Differential PI(4,5)P sensitivities of TRPC4, C5 homomeric and TRPC1/4, C1/5 heteromeric channels.

Transient receptor potential canonical (TRPC) 4 and TRPC5 channels are modulated by the Gα-PLC pathway. Since phosphatidylinositol 4,5-bisphosphate (PI(4,5)P) maintains TRPC4 and TRPC5 channel function, the Gα-PLC pathway inhibits channel activity by depleting PI(4,5)P. Here we investigated the difference in PI(4,5)P sensitivity between homomeric and heteromeric TRPC channels. First, by using a Danio rerio voltage-sensing phosphatase (DrVSP), we show that PI(4,5)P dephosphorylation robustly inhibits TRPC4α, TRPC4β, and TRPC5 homotetramer currents and also TRPC1/4α, TRPC1/4β, and TRPC1/5 heterotetramer currents.

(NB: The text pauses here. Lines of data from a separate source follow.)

(** * Abandoning messages *)

Record MessageToAbandon := mkToAbandon { ma_inflight : option (Z * Z); ma_pending : option PendingPosition }.

Definition deadline (r : MessageReliability) : option Z := match r with Timed d => Some d | _ => None end.

Definition timed_data_expired (a : Association) (c : ChunkPayloadData) (now : Z) : bool :=
  use_forward_tsn a && match deadline (reliability c) with Some d => d <=? now | None => false end.

Definition retransmission_policy_exhausted (a : Association) (c : ChunkPayloadData) (now : Z) (is_candidate : bool) : bool :=
  if negb (use_forward_tsn a) then false
  else
    match reliability c with
    | Reliable => false
    | Timed d => (d <=? now) && (negb (bool_decide (Some d = created_at c)) || is_candidate)
    | Rexmit max_retransmits => is_candidate && (max_retransmits <? nsent c)
    end.

Definition generate_next_tsn (a : Association) : Z * Association :=
  (my_next_tsn a, a <| my_next_tsn ::= fun t => as_u32 (t + 1) |>).

Definition same_message (c d : ChunkPayloadData) : bool :=
  (stream_identifier c =? stream_identifier d) && (stream_sequence_number c =? stream_sequence_number d)
  && (stream_generation c =? stream_generation d) && eqb (unordered c) (unordered d).

Definition inconsistent : Error := OtherSctpErr "inconsistent retransmission message".

(** The fragments of the candidate's message before it, and after it. *)
Fixpoint first_loop (fuel : nat) (a : Association) (cand c : ChunkPayloadData) (first : Z) : result Z :=
  if negb (beginning_fragment c) && negb (first =? as_u32 (cumulative_tsn_ack_point a + 1)) then
    match fuel with
    | O => Diverge
    | S fuel =>
        let first := as_u32 (first - 1) in
        match PayloadQueue_get (inflight_queue a) first with
        | None => Err inconsistent
        | Some c => if ending_fragment c || negb (same_message c cand) then Err inconsistent
                    else first_loop fuel a cand c first
        end
    end
  else Ok first.
Fixpoint last_loop (fuel : nat) (a : Association) (cand c : ChunkPayloadData) (last : Z)
  : result (Z * option PendingPosition) :=
  if negb (ending_fragment c) then
    match fuel with
    | O => Diverge
    | S fuel =>
        let next := as_u32 (last + 1) in
        match PayloadQueue_get (inflight_queue a) next with
        | None =>
            match peek (pending_queue a) with
            | None => Err inconsistent
            | Some tail => if beginning_fragment tail || negb (same_message tail cand) then Err inconsistent
                           else Ok (last, front_position (pending_queue a))
            end
        | Some c => if beginning_fragment c || negb (same_message c cand) then Err inconsistent
                    else last_loop fuel a cand c next
        end
    end
  else Ok (last, None).

Definition retransmit_message_to_abandon (a : Association) (t : Z) : result MessageToAbandon :=
  match PayloadQueue_get (inflight_queue a) t with
  | None => Err inconsistent
  | Some cand =>
      let fuel := S (size (chunk_map (inflight_queue a))) in
      first ← first_loop fuel a cand cand t;
      '(last, pending) ← last_loop fuel a cand cand t;
      Ok (mkToAbandon (Some (first, last)) pending)
  end.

Secondly, sensitivity of channels to PI(4,5)P dephosphorylation was suggested through the usage of FRET in combination with patch clamping. The sensitivity increased in the sequence TRPC4β < TRPC4α < TRPC5 in homotetramers, whereas when forming heterotetramers with TRPC1, the sensitivity was approximately equal between the channels. Thirdly, we determined putative PI(4,5)P binding sites based on a TRPC4 prediction model. By neutralization of basic residues, we identified putative PI(4,5)P binding sites because the mutations reduced FRET to a PI(4,5)P sensor and reduced the current amplitude. Therefore, one functional TRPC4 has 8 pockets with the two main binding regions; K419, K664/R511, K518, H630. We conclude that TRPC1 channel function as a regulator in setting PI(4,5)P affinity for TRPC4 and TRPC5 that changes PI(4,5)P sensitivity.